Just ask Christina Drake, owner and founder of Kismet Technologies, which is developing a next-generation residual surface disinfectant spray using nanotechnology.
The company recently received a $250,000 investment from North Carolina businessman and pastor Lawrence Yoo all because she interviewed him as part of a National Science Foundation grant requirement.
“We’re required to interview customers who might purchase our product to find out how we can better serve the marketplace,” Drake says. “Lawrence is a friend who owns many businesses, such as a daycare, a restaurant, and a dental clinic, who could evaluate buying and using our product in a wide range of applications.”
When launched, Kismet’s product could replace ordinary spray cleansers which are often misused. Those products need from 4 to 10 minutes on a surface to fully kill all germs, but users generally wipe the product off within seconds of spraying.

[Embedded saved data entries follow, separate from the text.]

Definition linx_exit (s : module_state) : outcome module_state := linx_unregister_cdev (set_probes false s).

Definition not_loaded : module_state := mk_module false false ClassNull DevsNull false false.

(** ** Runs *)
Inductive kmod_call :=
  | CallOpen (minor task : Z) (allocs : open_allocs)
  | CallRelease (private_data : option nat)
  | CallIoctl (env : ioctl_env) (private_data : option nat) (cmd arg : Z)
  | CallEnter (k : kmod_env) (task : kmod_task) (args : list Z) (id : Z)
  | CallExit (k : kmod_env) (task : kmod_task) (args : list Z) (id ret : Z).

Definition kmod_step (c : kmod_call) (st : kmod_state) : outcome (option reply * kmod_state) :=
  match c with
  | CallOpen minor task allocs => let '(r, _, st) := linx_kmod_open minor task allocs st in mret (Some r, st)
  | CallRelease pd => let '(r, st) := linx_kmod_release pd st in mret (Some r, st)
  | CallIoctl env pd cmd arg => '(r, st) ← linx_kmod_ioctl env pd cmd arg st; mret (Some r, st)
  | CallEnter k task args id => '(st, _) ← sys_enter_probe k task args id 0 st; mret (None, st)
  | CallExit k task args id ret => '(st, _) ← sys_exit_probe k task args id ret 0 st; mret (None, st)
  end.

Fixpoint kmod_run (calls : list kmod_call) (st : kmod_state) : outcome (list (option reply) * kmod_state) :=
  match calls with
  | [] => mret ([], st)
  | c :: calls => '(r, st) ← kmod_step c st; '(rs, st) ← kmod_run calls st; mret (r :: rs, st)
  end.

(** The calls that need the mutex, and the minor numbers there are. *)
Definition takes_mutex (c : kmod_call) : bool :=
  match c with
  | CallOpen _ _ _ | CallRelease _ => true
  | CallIoctl env pd _ arg => bool_decide (is_Some pd) && bool_decide (is_Some (ie_word env arg))
  | _ => false
  end.

Definition minor_exists (numdevs : Z) (c : kmod_call) : Prop :=
  match c with CallOpen minor _ _ => minor < numdevs | _ => True end.

Definition off (c : linx_kmod_consumer) : Prop := cc_args_enable (cn_cfg c) = 0 ∧ cc_fds_enabel (cn_cfg c) = 0.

NanoRAD, which stands for “Nanobased Rapid All-day Disinfectant,” works immediately because of the use of nanoparticles. Plus, the product stays on the surface and kills any further germs for up to a day.
When Yoo found out about what Drake was working on after the interview, he immediately asked to become an investor.
“As a pastor, I believe in dignity-based businesses, those that can serve a higher purpose for our world,” Yoo says. “Yes, Christina’s product will keep my customers and parishioners safe, but we can also use this to greatly reduce the spread of all diseases – not just COVID-19 – in many parts of the world.”
Drake originally refused Yoo’s investment. She has known the Yoo since she was 14 years old. In fact, he officiated Drake’s wedding.
“I truly didn’t want to affect the relationship, but after several months, he showed me that it was not being offered because of friendship, but because he believed in the business,” Drake says. “He’s now become an integral part of the business, providing valuable advice taken from his personal experience as an entrepreneur.”
Finding funding is an issue that plagues many small businesses as they work to come to market. Often friends and family are one of the first places they turn for investment.
“Very early in a company’s growth, it’s critical to utilize every resource possible to find the funding needed to grow,” says Carol Ann Logue, Director, Programs & Operations, Innovation Districts & Incubation Program. “The key for that sort of funding is to be upfront on expectations and treat it like it was in investment from any institutional investors.”